_Dataset extract_.
****

(** * The end of the keys of an agent *)
Lemma increment_rev_ok l :
  length (increment_rev l).1 = length l
  /\ ((increment_rev l).2 = true -> be_combine (rev (increment_rev l).1) = (be_combine (rev l) + 1)%Z).
Proof.
  induction l as [|b l [IHl IHc]]; [done|]. cbn [increment_rev].
  pose proof (byte_to_Z_range b) as Hb. destruct (Z.ltb_spec (byte_to_Z b) 255).
  - cbn [fst snd length rev]. split; [done|]. intros _. rewrite !be_combine_snoc, byte_to_of_Z, Z.mod_small by lia. lia.
  - destruct (increment_rev l) as [r' found]; cbn [fst snd length rev] in *. split; [lia|]. intros Hf.
    rewrite !be_combine_snoc, (IHc Hf). replace (byte_to_Z b) with 255%Z by lia.
    change (byte_to_Z "000") with 0%Z. lia.
Qed.
(** The agents whose keys have an end: those with a byte below 0xFF. *)
Definition has_end (a : AgentId) : Prop := (increment_rev (rev (arr_bytes a))).2 = true.
#[export] Instance has_end_dec a : Decision (has_end a).
Proof. unfold has_end. apply _. Defined.
Lemma prefix_end_ok a : has_end a ->
  length (agent_prefix_end a) = 32 /\ be_combine (agent_prefix_end a) = (be_combine (arr_bytes a) + 1)%Z.
Proof.
  unfold has_end, agent_prefix_end. intros Hb. destruct (increment_rev_ok (rev (arr_bytes a))) as [Hl Hc].
  specialize (Hc Hb). rewrite rev_involutive, length_rev, arr_length in *.
  destruct (increment_rev _) as [l found]; cbn [fst snd] in *. subst found. by rewrite length_rev.
Qed.
Lemma lex_le_head h e r : length h = length e -> lex_le e (h ++ r) = negb (lex_lt h e).
Proof.
  intros L. unfold lex_le. f_equal. apply eq_iff_eq_true.
  rewrite <-(app_nil_r e) at 1. rewrite lex_lt_app by done. split; [|by left].
  by intros [?|[_ Hr]]; [|destruct r].
Qed.
Lemma lex_lt_head h e r : length h = length e -> lex_lt e (h ++ r) = true -> (be_combine e <= be_combine h)%Z.
Proof.
  intros L. rewrite <-(app_nil_r e) at 1. rewrite lex_lt_app by done.
  intros [Hlt|[-> _]]; [|lia]. apply lex_lt_be_combine in Hlt; [lia|done].
Qed.
(** The id of all 0xFF bytes has no end: the one computed is below all its keys. *)
Lemma increment_rev_all l : (increment_rev l).2 = false ->
  l = replicate (length l) "255"%byte /\ (increment_rev l).1 = replicate (length l) "000"%byte.
Proof.
  induction l as [|b l IH]; [done|]. cbn. pose proof (byte_to_Z_range b). destruct (Z.ltb_spec (byte_to_Z b) 255); [done|].
  destruct (increment_rev l) as [r' found]. cbn in *. intros [Hl Hr]%IH. split; f_equal; [|done..].
  rewrite <-(byte_of_to_Z b). by replace (byte_to_Z b) with 255%Z by lia.
Qed.
Lemma end_below_prefix a : ~ has_end a -> lex_lt (agent_prefix_end a) (arr_bytes a) = true.
Proof.
  unfold has_end. intros Hf%not_true_is_false. destruct (increment_rev_all _ Hf) as [Hl _].
  rewrite length_rev, arr_length in Hl. apply (f_equal (@rev byte)) in Hl. rewrite rev_involutive in Hl.
  unfold agent_prefix_end. rewrite Hl. vm_compute. reflexivity.
Qed.
(** Among the keys that are long enough, those from the prefix on and before its
    end are those with the prefix. *)
Lemma end_of_prefix a k : has_end a -> 32 <= length k -> lex_le (arr_bytes a) k = true ->
  lex_le (agent_prefix_end a) k = negb (key_has_prefix (arr_bytes a) k).
Proof.
  intros [Hl Hc]%prefix_end_ok Hk Hle. rewrite <-(take_drop 32 k) in Hle |- *.
  assert (length (take 32 k) = 32) as Ht by (rewrite length_take; lia).
  pose proof (arr_length a) as Ha. rewrite lex_le_head in Hle |- * by lia. f_equal. unfold key_has_prefix.
  rewrite Ha, take_app_length' by done. apply eq_iff_eq_true. rewrite bool_decide_eq_true.
  apply negb_true_iff, not_true_iff_false in Hle. rewrite lex_lt_be_combine in Hle |- * by lia. rewrite Hc. split; [|intros ->; lia].
  intros Hlt. assert (be_combine (take 32 k) = be_combine (arr_bytes a)) as E by lia.
  rewrite <-(be_split_combine (take 32 k)), <-(be_split_combine (arr_bytes a)), Ht, Ha. by rewrite E.
Qed.

(** * A column family as a finite map *)
Section TableRep.
Context {K A : Type} `{Countable K} (dec : bytes -> result MemoryError A) (kf : K -> bytes) (cf : string).

Definition table_rep (m : content) (t : gmap K A) : Prop :=
  (forall k v, m !! (cf, k) = Some v -> exists i, k = kf i)
  /\ forall i, match t !! i with
               | Some x => exists v, m !! (cf, kf i) = Some v /\ dec v = Ok x
               | None => m !! (cf, kf i) = None
               end.
Lemma table_rep_same m m' t :
  (forall k, m' !! (cf, k) = m !! (cf, k)) -> table_rep m t -> table_rep m' t.
Proof.
  intros E [Hk Ht]. split; [intros k v; rewrite E; apply Hk|]. intros i. specialize (Ht i). destruct (t !! i); by rewrite E.
Qed.
Lemma table_rep_put `{!Inj (=) (=) kf} m t i x v : table_rep m t -> dec v = Ok x -> table_rep (<[(cf, kf i) := v]> m) (<[i := x]> t).
Proof.
  intros [Hk Ht] Hv. split.
  - intros k w [[[= <-] _]|[_ Hw]]%lookup_insert_Some; [by exists i|by eapply Hk].
  - intros j. destruct (decide (i = j)) as [<-|Hne]; [rewrite !lookup_insert_eq; by exists v|].
    rewrite !lookup_insert_ne by (try done; intros [= ?%(inj kf)]; done). apply Ht.
Qed.
Lemma table_rep_delete `{!Inj (=) (=) kf} m t i : table_rep m t -> table_rep (delete (cf, kf i) m) (delete i t).
Proof.
  intros [Hk Ht]. split; [intros k w [_ Hw]%lookup_delete_Some; by eapply Hk|].
  intros j. destruct (decide (i = j)) as [<-|Hne]; [by rewrite !lookup_delete_eq|].
  rewrite !lookup_delete_ne by (try done; intros [= ?%(inj kf)]; done). apply Ht.
Qed.
(** The rows of a table and the records they decode to. *)
Lemma table_rep_row `{!Inj (=) (=) kf} m t i x v : table_rep m t -> m !! (cf, kf i) = Some v -> dec v = Ok x -> t !! i = Some x.
Proof.
  intros [_ Ht] Hm Hv. specialize (Ht i). destruct (t !! i) as [y|]; [|congruence].
  destruct Ht as (w & Hw & Hy). congruence.
Qed.
Lemma table_rep_get m t i : table_rep m t -> t !! i = (m !! (cf, kf i)) ≫= fun v => match dec v with Ok x => Some x | Err _ => None end.
Proof. intros [_ Ht]. specialize (Ht i). destruct (t !! i) as [x|]; [destruct Ht as (v & -> & Hv); cbn; by rewrite Hv|by rewrite Ht]. Qed.

Context (key_of : A -> bytes) (P : bytes -> bool).
(** Rows picked by a test on the key, with their records. *)
Lemma rows_records `{!Inj (=) (=) kf} (R : bytes -> bytes -> Prop) m t kvs (xs : list A) :
  table_rep m t -> (forall i x, t !! i = Some x -> key_of x = kf i) ->
  StronglySorted (fun p q : bytes * bytes => R p.1 q.1) kvs ->
  (forall k v, (k, v) ∈ kvs <-> m !! (cf, k) = Some v /\ P k = true) ->
  Forall2 (fun kv x => dec kv.2 = Ok x) kvs xs ->
  StronglySorted (fun x y => R (key_of x) (key_of y)) xs
  /\ forall x, x ∈ xs <-> exists i, t !! i = Some x /\ P (kf i) = true.
Proof.
  intros Hrep Hkey Hs Hin HF.
  assert (Forall2 (fun kv x => dec kv.2 = Ok x /\ key_of x = kv.1) kvs xs) as HF'.
  { apply Forall2_same_length_lookup_2; [by eapply Forall2_length|]. intros n [k v] x Hkv Hx.
    pose proof (Forall2_lookup_lr _ _ _ _ _ _ HF Hkv Hx) as Hd. cbn in *. split; [done|].
    destruct (proj1 (Hin k v)) as [Hm _]; [by eapply list_elem_of_lookup_2|].
    destruct (proj1 Hrep k v Hm) as [i ->]. by eapply Hkey, table_rep_row. }
  split.
  - clear Hin HF. induction HF' as [|[k v] x kvs xs [_ Hx] HF IH]; [constructor|].
    inversion Hs as [|?? Hs' Hall]; subst. constructor; [by apply IH|]. apply Forall_forall. intros y [n Hy]%list_elem_of_lookup_1.
    destruct (Forall2_lookup_r _ _ _ _ _ HF Hy) as ([k' v'] & Hkv & _ & ->). cbn in *. rewrite Hx.
    rewrite Forall_forall in Hall. apply (Hall (k', v')). by eapply list_elem_of_lookup_2.
  - intros x. split.
    + intros [n Hx]%list_elem_of_lookup_1. destruct (Forall2_lookup_r _ _ _ _ _ HF Hx) as ([k v] & Hkv & Hd).
      destruct (proj1 (Hin k v)) as [Hm HP]; [by eapply list_elem_of_lookup_2|]. cbn in *.
      destruct (proj1 Hrep k v Hm) as [i ->]. exists i. split; [by eapply table_rep_row|done].
    + intros (i & Hi & HP). destruct Hrep as [_ Ht]. specialize (Ht i). rewrite Hi in Ht. destruct Ht as (v & Hm & Hv).
      assert ((kf i, v) ∈ kvs) as [n Hn]%list_elem_of_lookup_1 by by apply Hin.
      destruct (Forall2_lookup_l _ _ _ _ _ HF Hn) as (y & Hy & Hd). cbn in Hd. assert (x = y) as -> by congruence.
      by eapply list_elem_of_lookup_2.
Qed.
End TableRep.

(** Batches that only delete. *)
#[local] Instance BatchOp_eq_dec : EqDecision BatchOp.
Proof. solve_decision. Defined.
Lemma deletes_lookup (ops : WriteBatch) (m : content) c k :
  Forall (fun op => exists cf' k', op = BatchDelete cf' k') ops ->
  apply_batch m ops !! (c, k) = if bool_decide (BatchDelete c k ∈ ops) then None else m !! (c, k).
Proof.
  unfold apply_batch. revert m. induction ops as [|op ops IH]; intros m Hd; cbn.
  { rewrite bool_decide_eq_false_2; [done|]. apply not_elem_of_nil. }
  inversion Hd as [|?? (c' & k' & ->) Hd']; subst. rewrite (IH _ Hd').
  destruct (decide ((c', k') = (c, k))) as [[= -> ->]|Hne]; cbn [apply_op].
  - rewrite (bool_decide_eq_true_2 (_ ∈ _ :: _)) by apply list_elem_of_here. rewrite lookup_delete_eq. by case_bool_decide.
  - rewrite lookup_delete_ne by done. case_bool_decide as E1; case_bool_decide as E2; try done;
      [by destruct E2; apply list_elem_of_further|].
    apply elem_of_cons in E2 as [[= -> ->]|?]; done.
Qed.
Lemma table_rep_deletes {K A} `{Countable K} (dec : bytes -> result MemoryError A) (kf : K -> bytes) (cf : string) (m : content) (t t' : gmap K A) ops :
  Forall (fun op => exists cf' k', op = BatchDelete cf' k') ops -> table_rep dec kf cf m t ->
  (forall i, t' !! i = if bool_decide (BatchDelete cf (kf i) ∈ ops) then None else t !! i) ->
  table_rep dec kf cf (apply_batch m ops) t'.
Proof.
  intros Hd [Hk Ht] Ht'. split.
  - intros k v. rewrite deletes_lookup by done. case_bool_decide; [done|]. apply Hk.
  - intros i. rewrite Ht', deletes_lookup by done. case_bool_decide; [done|]. apply Ht.
Qed.

(** * What a store holds *)
Definition stamp (t : Z) : arr 8 := Arr (to_be_bytes (timestamp_millis t)) (bool_decide_pack _ (to_be_bytes_length _)).
Record MemView := {
  mv_facts : gmap (AgentId * FactId) Fact;
  mv_events : gmap (AgentId * arr 8 * AgentEventId) AgentEvent;
  mv_index : gmap (AgentId * AgentEventId) (arr 8);
  mv_procedures : gmap (AgentId * ProcedureId) Procedure;
  mv_config : gmap AgentId AgentContinuityConfig;
}.
#[export] Instance MemView_settable : Settable MemView := fun v => {|
  mv_facts := mv_facts v; mv_events := mv_events v; mv_index := mv_index v; mv_procedures := mv_procedures v;
  mv_config := mv_config v |}.
Definition empty_view : MemView := {| mv_facts := ∅; mv_events := ∅; mv_index := ∅; mv_procedures := ∅; mv_config := ∅ |}.
(** Records lie under their own keys. *)
Definition view_wf (v : MemView) : Prop :=
  (forall a i f, mv_facts v !! (a, i) = Some f -> fa_agent_id f = a /\ fa_fact_id f = i)
  /\ (forall a s i e, mv_events v !! (a, s, i) = Some e -> ev_agent_id e = a /\ stamp (ev_timestamp e) = s /\ ev_event_id e = i)
  /\ (forall a i p, mv_procedures v !! (a, i) = Some p -> pr_agent_id p = a /\ pr_procedure_id p = i).

Definition v_put_fact (f : Fact) (v : MemView) : MemView := v <| mv_facts := <[(fa_agent_id f, fa_fact_id f) := f]> (mv_facts v) |>.
Definition v_delete_fact (a : AgentId) (i : FactId) (v : MemView) : MemView := v <| mv_facts := delete (a, i) (mv_facts v) |>.
Definition v_put_procedure (p : Procedure) (v : MemView) : MemView :=
  v <| mv_procedures := <[(pr_agent_id p, pr_procedure_id p) := p]> (mv_procedures v) |>.
Definition v_delete_procedure (a : AgentId) (i : ProcedureId) (v : MemView) : MemView :=
  v <| mv_procedures := delete (a, i) (mv_procedures v) |>.
Definition v_put_config (a : AgentId) (c : AgentContinuityConfig) (v : MemView) : MemView := v <| mv_config := <[a := c]> (mv_config v) |>.
Definition v_put_event_row (e : AgentEvent) (v : MemView) : MemView :=
  v <| mv_events := <[(ev_agent_id e, stamp (ev_timestamp e), ev_event_id e) := e]> (mv_events v) |>.
Definition v_put_event (e : AgentEvent) (v : MemView) : MemView :=
  v_put_event_row e v
    <| mv_index := <[(ev_agent_id e, ev_event_id e) := stamp (ev_timestamp e)]> (mv_index v) |>.
Definition v_delete_event_row (a : AgentId) (s : arr 8) (i : AgentEventId) (v : MemView) : MemView :=
  v <| mv_events := delete (a, s, i) (mv_events v) |>.
Definition v_delete_event (a : AgentId) (s : arr 8) (i : AgentEventId) (v : MemView) : MemView :=
  v_delete_event_row a s i v <| mv_index := delete (a, i) (mv_index v) |>.
(** The events of an agent from before a time: the stamps are compared as bytes. *)
Definition from_before (a : AgentId) (t : Z) (k : AgentId * arr 8 * AgentEventId) : Prop :=
  k.1.1 = a /\ lex_lt (arr_bytes k.1.2) (arr_bytes (stamp t)) = true.
#[export] Instance from_before_dec a t k : Decision (from_before a t k).
Proof. unfold from_before. apply _. Defined.
Definition events_before (a : AgentId) (t : Z) (v : MemView) : gset (AgentId * arr 8 * AgentEventId) :=
  filter (from_before a t) (dom (mv_events v)).
Definition v_delete_events_before (a : AgentId) (t : Z) (v : MemView) : MemView :=
  v <| mv_events := filter (fun p => p.1 ∉ events_before a t v) (mv_events v) |>
    <| mv_index := filter (fun p => p.1 ∉ (set_map (fun k => (k.1.1, k.2)) (events_before a t v) : gset (AgentId * AgentEventId))) (mv_index v) |>.
(** An agent without an end of its keys is not reached. *)
Definition v_delete_all (a : AgentId) (v : MemView) : MemView :=
  if negb (increment_rev (rev (arr_bytes a))).2 then v else
  v <| mv_facts := filter (fun p => p.1.1 <> a) (mv_facts v) |>
    <| mv_events := filter (fun p => p.1.1.1 <> a) (mv_events v) |>
    <| mv_index := filter (fun p => p.1.1 <> a) (mv_index v) |>
    <| mv_procedures := filter (fun p => p.1.1 <> a) (mv_procedures v) |>.
(* ===== verification/MemoryProps.v ===== *)
(** What the memory of an agent guarantees: partitions of different projects,
    agents and users are apart; extraction writes no fact that reads as a secret or
    as an instruction; what enters a prompt is admissible and within its budget;
    capacity is enforced on the least important first. *)
From S2P Require Import Prelude Values CoreTypes Seal Rocks RocksStore SideStoresProps Exec Utf8 Text Context ModelRequest MemoryTypes MemoryStore MemoryStoreProps MemoryWrite MemoryRecall.
From stdpp Require Import list sorting.
From Stdlib Require Import Ascii Strings.Byte SpecFloat.

(** * Partitions *)
Section Isolation.
Context `{Hex} `{Blake3}.
Lemma string_app_inj_l (a b c : string) : a +++ b = a +++ c -> b = c.
Proof. induction a as [|x a IH]; [done|]. cbn. intros [= E]. by apply IH. Qed.
Lemma string_app_inj_len (a a' b b' : string) :
  String.length b = String.length b' -> a +++ b = a' +++ b' -> a = a' /\ b = b'.
Proof.
  intros L E. assert (String.length a = String.length a') as L'.
  { apply (f_equal String.length) in E. rewrite !string_app_length in E. lia. }
  clear L. revert a' L' E. induction a as [|x a IH]; intros [|x' a'] L'; try done; cbn; intros E.
  injection E as -> E. injection L' as L'. destruct (IH _ L' E) as [-> ->]. done.
Qed.
Lemma id_to_hex_inj {n} (x y : arr n) : id_to_hex x = id_to_hex y -> x = y.
Proof.
  unfold id_to_hex. intros E. apply arr_eq. pose proof (hex_roundtrip (arr_bytes x)) as Hx. rewrite E, hex_roundtrip in Hx. by injection Hx.
Qed.
(** Whose memories a partition holds. *)
Definition same_owner (c : MemoryAccessContext) (a : AgentId) (s : MemoryScope) (c' : MemoryAccessContext) (a' : AgentId) (s' : MemoryScope) : Prop :=
  s = s' /\ match s with
            | MemoryScope_Agent => ac_project_id c = ac_project_id c' /\ a = a'
            | MemoryScope_Project => ac_project_id c = ac_project_id c'
            | MemoryScope_User => ac_user_id c = ac_user_id c'
            end.
Lemma namespace_inj c a s c' a' s' : missing_scope_identity c s = false -> missing_scope_identity c' s' = false ->
  scope_namespace c a s = scope_namespace c' a' s' -> same_owner c a s c' a' s'.
Proof.
  unfold missing_scope_identity, scope_namespace, same_owner. intros Hs Hs' E.
  destruct s, s'; rewrite ?bool_decide_eq_false in Hs, Hs'; try (by injection E); (split; [done|]); apply string_app_inj_l in E.
  - apply not_eq_None_Some in Hs as [p Hp]. apply not_eq_None_Some in Hs' as [p' Hp']. rewrite Hp, Hp' in *.
    change (default "" (Some p)) with p in E. change (default "" (Some p')) with p' in E.
    apply (string_app_inj_len _ _ (":" +++ id_to_hex a) (":" +++ id_to_hex a')) in E as [-> E'].
    + apply string_app_inj_l in E' as ->%id_to_hex_inj. done.
    + rewrite !string_app_length. unfold id_to_hex. by rewrite !hex_length, !arr_length.
  - apply not_eq_None_Some in Hs as [u Hu]. apply not_eq_None_Some in Hs' as [u' Hu']. rewrite Hu, Hu' in *. cbn in E. by subst.
  - apply not_eq_None_Some in Hs as [p Hp]. apply not_eq_None_Some in Hs' as [p' Hp']. rewrite Hp, Hp' in *. cbn in E. by subst.
Qed.
Definition digest_collision : Prop := exists x y : bytes, x <> y /\ blake3_hash x = blake3_hash y.
Lemma storage_id_inj c a s c' a' s' : missing_scope_identity c s = false -> missing_scope_identity c' s' = false ->
  storage_id c a s = storage_id c' a' s' -> same_owner c a s c' a' s' \/ digest_collision.
Proof.
  unfold storage_id. intros Hs Hs'. rewrite Hs, Hs'. intros E.
  destruct (decide (scope_namespace c a s = scope_namespace c' a' s')) as [En|Hne]; [left; by apply namespace_inj|].
  right. eexists _, _. split; [|exact E]. intros Eb. apply Hne.
  apply (f_equal String.string_of_list_byte) in Eb. rewrite !string_of_to_bytes in Eb. by apply string_app_inj_l in Eb.
Qed.
Lemma elem_of_push_new p x ps : x ∈ push_new p ps <-> x = p \/ x ∈ ps.
Proof.
  unfold push_new. case_bool_decide; [split; [by right|by intros [->|?]]|].
  rewrite elem_of_app, list_elem_of_singleton. naive_solver.
Qed.
Lemma elem_of_readable c a u pr x : x ∈ readable_partitions c a u pr ->
  x = a \/ exists s, missing_scope_identity c s = false /\ x = storage_id c a s
                    /\ (s = MemoryScope_User -> u = true) /\ (s = MemoryScope_Project -> pr = true).
Proof.
  assert (forall (b : bool) p (l : list AgentId) (P : Prop), x ∈ (if b then push_new p l else l) -> (b = true -> x = p -> P) -> (x ∈ l -> P) -> P) as Hstep.
  { intros [] p l P; [rewrite elem_of_push_new|]; naive_solver. }
  unfold readable_partitions. intros Hx. eapply Hstep; [exact Hx|by left|]. clear Hx. intros Hx. eapply Hstep; [exact Hx| |].
  { intros [-> [v Hv]%bool_decide_eq_true]%andb_true_iff ->. right. exists MemoryScope_User. unfold missing_scope_identity. by rewrite Hv. }
  clear Hx. intros Hx. eapply Hstep; [exact Hx| |].
  { intros [-> [v Hv]%bool_decide_eq_true]%andb_true_iff ->. right. exists MemoryScope_Project. unfold missing_scope_identity. by rewrite Hv. }
  clear Hx. case_bool_decide as Hp; intros ->%list_elem_of_singleton; [|by left].
  destruct Hp as [v Hv]. right. exists MemoryScope_Agent. unfold missing_scope_identity. by rewrite Hv.
Qed.
End Isolation.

****

_Task brief_. Everything above from the line containing "(forall a i f, mv_facts" through the line containing "Definition v_put_fact (f" must be copied exactly. Nothing outside that range belongs in the answer.

_Exercise answer_.
  (forall a i f, mv_facts v !! (a, i) = Some f -> fa_agent_id f = a /\ fa_fact_id f = i)
  /\ (forall a s i e, mv_events v !! (a, s, i) = Some e -> ev_agent_id e = a /\ stamp (ev_timestamp e) = s /\ ev_event_id e = i)
  /\ (forall a i p, mv_procedures v !! (a, i) = Some p -> pr_agent_id p = a /\ pr_procedure_id p = i).

Definition v_put_fact (f : Fact) (v : MemView) : MemView := v <| mv_facts := <[(fa_agent_id f, fa_fact_id f) := f]> (mv_facts v) |>.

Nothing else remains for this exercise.